Almost for the first time in her life she had the pleasure of giving up to a man, of spoiling him. (7.99)
When Paul and Miriam go inside the Leivers' barn and find a swing, Paul does the "manly" thing and offers to let Miriam go first. Miriam, however, has spent her entire young life dreaming of sacrificing herself to a man. So she takes more pleasure in forgetting her own desires than in fulfilling them. Here, you can see the extent to which Miriam's training as a girl has warped her relationship to her own desires. It's pretty icky, really.
"Paul's come!" she exclaimed.
"Aren't you glad?" said Agatha cuttingly.
Miriam stood still in amazement and bewilderment.
"Well aren't you?" she asked.
"Yes, but I'm not going to let him see it, and think I wanted him." (7.386-7.372)
Miriam doesn't think much of it when she shows her sister how excited she is about Paul's arrival. But Agatha never misses an opportunity to knock Miriam down a peg. And in her view, women are never supposed to take an active role in their relationship with a man… It's this exact view that will later keep Miriam from a "happily ever after" with Paul.
"I think she's a lovable old woman," said Paul.
"Margaret Bonford!" exclaimed Clara. "She's a great deal cleverer than most men."
"Well, I didn't say she wasn't," he said, deprecating. "She's lovable for all that."
"And, of course, that is all that matters," said Clara witheringly. (9.188-9.191)
When Paul refers to a local woman as loveable, Clara Dawes takes exception and informs Paul that the woman in question is cleverer than most men. She's trying to make a point about women being just as good as men. But this wasn't the discussion Paul planned on having, so he tries to diffuse things by saying he never implied anything bad about Margaret Bonford. Clara doesn't relent. She expresses frustration over the types of adjectives that get applied to women (i.e., "lovely"), who deserve to be thought of as just as strong and intelligent as men. You go, girl.
"You think she's a man-hater?"
"She thinks she is," replied Paul.
"But you don't think so?"
"No," replied Paul. (9.215-9.218)
In this conversation with Edgar, Paul claims that he doesn't buy into Clara Dawes' whole down-with-men façade. He thinks Clara is all talk; deep down, she must want a man (like every other woman does). This is an extremely sexist perspective, but Lawrence seems to suggest it's correct, because Clara eventually does give in to Paul's advances.
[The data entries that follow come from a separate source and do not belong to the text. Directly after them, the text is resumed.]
(** * libdicom, [src/dicom-file.c]: the Part 10 file reader

    A shallow embedding of the reader of DICOM Part 10 files
    (element headers and values, File Meta Information, the main Data Set,
    the Basic Offset Table and frames), and the properties of it that the
    specification talks about.  The last part, More of the reader, holds
    further properties of the reader and of the arguments of the tool
    [tools/dcm-dump.c].

    Conventions of the embedding.
    - A byte is a [Z]; only its value modulo 256 is ever looked at.
    - [uint16_t], [uint32_t], [uint64_t] and [size_t] values are [Z]s with the
      wrap-around written out ([size_t] is 64 bits wide, [long] as well).
    - A [FILE *] is the content of the file, a position and the end-of-file
      indicator.  Functions that take the stream (and a running byte counter
      [size_t *n]) return the new stream (and counter) next to their result.
    - A C string is a [string]; it never holds a NUL character.
    - Pointer results are an [outcome]: [Done] for a valid pointer, [Failed] for
      [NULL] (with the first message that [dcm_log_error] printed, as an
      [error]), [Aborted] for a failed [assert], [Undefined] where the source
      goes on with an object whose content the C standard leaves
      indeterminate or reads outside an allocation.  Allocation itself is
      taken to succeed. *)

From Stdlib Require Import ZArith List String Ascii Bool Lia.
Import ListNotations.

Local Open Scope string_scope.
Local Open Scope list_scope.
Local Open Scope Z_scope.

(** ** Outcomes *)

Inductive error : Type :=
| InvalidTag                  (* eheader_create: "Encountered invalid Tag" *)
| InvalidVR                   (* eheader_create: "invalid Value Representation" *)
| ReservedNonZero             (* "Unexpected value for reserved bytes" *)
| InvalidItemTag              (* iheader_create: "invalid Item Tag" *)
| ExpectedItem                (* "Expected tag ... for Item" / "Unexpected Tag found for ... Item" *)
| UnknownVR                   (* "has unexpected Value Representation" *)
| UnexpectedVM                (* "unexpected Value Multiplicity" *)
| DuplicateTag                (* dcm_dataset_insert returned false *)
| ElementConstructionFailed   (* a dcm_element_create_* returned NULL *)
| MissingMagic                (* "Prefix 'DICM' not found." *)
| UnexpectedFileMetaGroup     (* "Encountered File Meta Information group." *)
| MissingNumberOfFrames       (* get_num_frames: "Could not find Data Element" *)
| BadFrameCount               (* "'Number of Frames' is malformed." *)
| NotEncapsulated             (* "shall not contain a Basic Offset Table" *)
| MissingPixelDataOffset      (* "Read metadata first." *)
| NotAtPixelData              (* "File pointer not positioned at Pixel Data Element." *)
| MalformedBOT                (* "Encountered unexpected Item Tag in Basic Offset Table." *)
| MalformedExtendedOffsetTable (* "Failed to parse value of Extended Offset Table" *)
| NoBOT                       (* the silent [return NULL] of dcm_file_read_bot *)
| FrameCountMismatch          (* "Found incorrect number of Frame Items." *)
| BadFrameIndex               (* "Frame Number must be positive." *)
| MissingPixelDescription.    (* "Could not get image pixel description." *)

Inductive outcome (A : Type) : Type :=
| Done (a : A)
| Failed (e : error)
| Aborted
| Undefined
| OutOfFuel.

Arguments Done {A} a.
Arguments Failed {A} e.
Arguments Aborted {A}.
Arguments Undefined {A}.
Arguments OutOfFuel {A}.

Definition bind {A B : Type} (m : outcome A) (k : A -> outcome B) : outcome B :=
  match m with
  | Done a => k a
  | Failed e => Failed e
  | Aborted => Aborted
  | Undefined => Undefined
  | OutOfFuel => OutOfFuel
  end.

Notation "x <- m ;; k" := (bind m (fun x => k))
  (at level 61, m at next level, right associativity).
Notation "' pat <- m ;; k" := (bind m (fun x => match x with pat => k end))
  (at level 61, pat pattern, m at next level, right associativity).

(** ** Machine integers *)

Definition uint16 (z : Z) : Z := z mod 2 ^ 16.
Definition uint32 (z : Z) : Z := z mod 2 ^ 32.
Definition uint64 (z : Z) : Z := z mod 2 ^ 64.
Definition size_t (z : Z) : Z := z mod 2 ^ 64.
If she could rise, take him, put her arms round him, and say, "You are mine," then he would leave himself to her. But dare she? She could easily sacrifice herself. But dare she assert herself? She was aware of his dark-clothed, slender body, that seemed one stroke of life, sprawled in the chair close to her. But no; she dared not put her arms round it. (15.126)
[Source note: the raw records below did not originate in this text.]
(** * General Publish: a model of the publishing pipeline of [main.ts]

    The plugin selects the notes of a vault whose frontmatter carries
    [publish: true], mirrors them and the images they reference into a
    git working tree and commits the result.  This file embeds the
    publishing logic of [main.ts] and states its properties.

    Strings are sequences of code units restricted to the 8-bit range
    ([Stdlib]'s [string]); the literals the code tests for are all in
    that range. *)

From Stdlib Require Import Ascii String.
From stdpp Require Import base option list strings gmap pretty.

Local Open Scope string_scope.
Local Open Scope list_scope.

(** ** String primitives of the host language *)

Module Js.

(** U+000A, the only character the frontmatter pattern names. *)
Definition nl : string := String "010" EmptyString.

(** The double quote, for the messages that contain one. *)
Definition dq : string := String "034" EmptyString.

(** [strip_prefix p s] is [Some r] when [s] is [p] followed by [r]:
    a literal piece of a pattern matched at the current position. *)
Fixpoint strip_prefix (p s : string) : option string :=
  match p, s with
  | EmptyString, _ => Some s
  | String a p', String b s' =>
      if Ascii.eqb a b then strip_prefix p' s' else None
  | String _ _, EmptyString => None
  end.

(** [String.prototype.includes]. *)
Fixpoint includes (p s : string) : bool :=
  match strip_prefix p s with
  | Some _ => true
  | None =>
      match s with
      | EmptyString => false
      | String _ s' => includes p s'
      end
  end.

(** White space removed by [String.prototype.trim], in the 8-bit range:
    TAB, LF, VT, FF, CR, SP and NBSP. *)
Definition is_white (c : ascii) : bool :=
  let n := nat_of_ascii c in
  (Nat.leb 9 n && Nat.leb n 13) || Nat.eqb n 32 || Nat.eqb n 160.

Fixpoint all_white (s : string) : bool :=
  match s with
  | EmptyString => true
  | String c s' => is_white c && all_white s'
  end.

(** [!s.trim()]: the trimmed string is empty, that is, falsy. *)
Definition trim_is_empty (s : string) : bool := all_white s.

(** [s.split(sep)] for a one-character separator: the pieces between
    the separators, never an empty array. *)
Fixpoint split_go (sep : ascii) (cur s : string) : list string :=
  match s with
  | EmptyString => [cur]
  | String c s' =>
      if Ascii.eqb c sep then cur :: split_go sep EmptyString s'
      else split_go sep (cur +:+ String c EmptyString) s'
  end.

Definition split (sep : ascii) (s : string) : list string :=
  split_go sep EmptyString s.

(** [arr.pop()] on a fresh array: its last element. *)
Definition pop (l : list string) : string := default EmptyString (last l).

(** [arr.join(sep)]. *)
Fixpoint join (sep : string) (l : list string) : string :=
  match l with
  | [] => EmptyString
  | [x] => x
  | x :: r => x +:+ sep +:+ join sep r
  end.

(** The result of a successful match: the text before it, the matched
    text, its capture groups, and the text after it. *)
Record Match := mkMatch {
  m_before : string;
  m_matched : string;
  m_captures : list string;
  m_after : string
}.

Definition digit_of (c : ascii) : option nat :=
  let n := nat_of_ascii c in
  if Nat.leb 48 n && Nat.leb n 57 then Some (n - 48) else None.

(** The capture a [$n] reference stands for; the reference itself when
    the pattern has no such group. *)
Definition capture_ref (m : Match) (index : nat) (ref : string) : string :=
  if Nat.leb 1 index
  then default ref (m_captures m !! (index - 1))
  else ref.

(** GetSubstitution of ECMA-262 for a pattern without named groups: the
    replacement text of [String.prototype.replace] is a template in
    which [$$] stands for a dollar sign, [$&] for the matched text,
    [$`] and [$'] for the text before and after it, and [$n], [$nn]
    for a capture group. *)
Fixpoint getSubstitution (m : Match) (t : string) : string :=
  match t with
  | EmptyString => EmptyString
  | String c t1 =>
      if negb (Ascii.eqb c "$") then String c (getSubstitution m t1)
      else
        match t1 with
        | EmptyString => "$"
        | String c1 t2 =>
            if Ascii.eqb c1 "$" then "$" +:+ getSubstitution m t2
            else if Ascii.eqb c1 "&" then m_matched m +:+ getSubstitution m t2
            else if Ascii.eqb c1 "`" then m_before m +:+ getSubstitution m t2
            else if Ascii.eqb c1 "'" then m_after m +:+ getSubstitution m t2
            else
              match digit_of c1 with
              | None => String c (getSubstitution m t1)
              | Some d1 =>
                  let ncap := length (m_captures m) in
                  let one :=
                    capture_ref m d1 (String c (String c1 EmptyString))
                    +:+ getSubstitution m t2 in
                  match t2 with
                  | EmptyString => one
                  | String c2 t3 =>
                      match digit_of c2 with
                      | None => one
                      | Some d2 =>
                          let index := 10 * d1 + d2 in
                          if Nat.leb index ncap
                          then capture_ref m index
                                 (String c (String c1 (String c2 EmptyString)))
                               +:+ getSubstitution m t3
                          else one
                      end
                  end
              end
        end
  end.

(** The first occurrence of the literal [pat] in [s]. *)
Fixpoint find_literal (pat s : string) : option (string * string) :=
  match strip_prefix pat s with
  | Some r => Some (EmptyString, r)
  | None =>
      match s with
      | EmptyString => None
      | String c s' =>
          match find_literal pat s' with
          | Some (b, r) => Some (String c b, r)
          | None => None
          end
      end
  end.

(** [s.replace(pat, template)] with a string pattern: the first
    occurrence of [pat] is replaced by the expanded template. *)
Definition replace_string (pat template s : string) : string :=
  match find_literal pat s with
  | None => s
  | Some (b, r) =>
      b +:+ getSubstitution (mkMatch b pat [] r) template +:+ r
  end.

End Js.

(** ** The frontmatter pattern [/^---\n([\s\S]*?)\n---/] *)

Definition fm_open : string := "---" +:+ Js.nl.
Definition fm_close : string := Js.nl +:+ "---".

Import Js (Match, mkMatch, m_before, m_matched, m_captures, m_after).

(** [[\s\S]*?] followed by the literal [d]: the lazy quantifier tries the
    empty capture first and extends it one character at a time, so the
    capture ends at the first position where [d] follows.  Returns the
    capture and what follows [d]. *)
Definition lazy_until (d s : string) : option (string * string) :=
  Js.find_literal d s.

(** [content.match(/^---\n([\s\S]*?)\n---/)]: without the [m] flag [^]
    is the start of the text only. *)
Definition match_frontmatter (content : string) : option Match :=
  match Js.strip_prefix fm_open content with
  | None => None
  | Some r =>
      match lazy_until fm_close r with
      | None => None
      | Some (body, rest) =>
          Some (mkMatch EmptyString (fm_open +:+ body +:+ fm_close) [body] rest)
      end
  end.

Definition group1 (m : Match) : string :=
  match m_captures m with
  | g :: _ => g
  | [] => EmptyString
  end.

(** The decision of [shouldPublishFile] on the text it has read. *)
Definition shouldPublish (content : string) : bool :=
  match match_frontmatter content with
  | None => false
  | Some m =>
      Js.includes "publish: true" (group1 m)
      || Js.includes "publish:true" (group1 m)
  end.

(** [content.replace(/^---\n([\s\S]*?)\n---/, template)]: the pattern has
    no [g] flag, so its one match is replaced by the expanded template. *)
Definition replace_frontmatter (content template : string) : string :=
  match match_frontmatter content with
  | None => content
  | Some m => m_before m +:+ Js.getSubstitution m template +:+ m_after m
  end.

(** The text [addPublishFlag] hands to [vault.modify]. *)
Definition addPublishFlagText (content : string) : string :=
  match match_frontmatter content with
  | Some m =>
      let frontmatter := group1 m in
      let newFrontmatter := frontmatter +:+ Js.nl +:+ "publish: true" in
      replace_frontmatter content
        ("---" +:+ Js.nl +:+ newFrontmatter +:+ Js.nl +:+ "---")
  | None =>
      "---" +:+ Js.nl +:+ "publish: true" +:+ Js.nl +:+ "---"
      +:+ Js.nl +:+ Js.nl +:+ content
  end.

(** ** The image pattern [/!\[\[([^\]]+)\]\]|!\[.*?\]\(([^)]+)\)/g] *)

(** A greedy negated class [[^c]*]: the longest run of characters other
    than [c], and what follows it. *)
Fixpoint span_not (c : ascii) (s : string) : string * string :=
  match s with
  | EmptyString => (EmptyString, EmptyString)
  | String a s' =>
      if Ascii.eqb a c then (EmptyString, s)
      else let '(run, rest) := span_not c s' in (String a run, rest)
  end.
When Paul is utterly defeated, all Miriam needs to do is step up and tell him that he belongs to her. But she doesn't have it in her to do this. A combination of personal pride, fear, and feminine training has paralyzed the poor girl. This inability to take any initiative in the relationship (in combination with Paul's own commitment issues) is ultimately what keeps the two of them apart.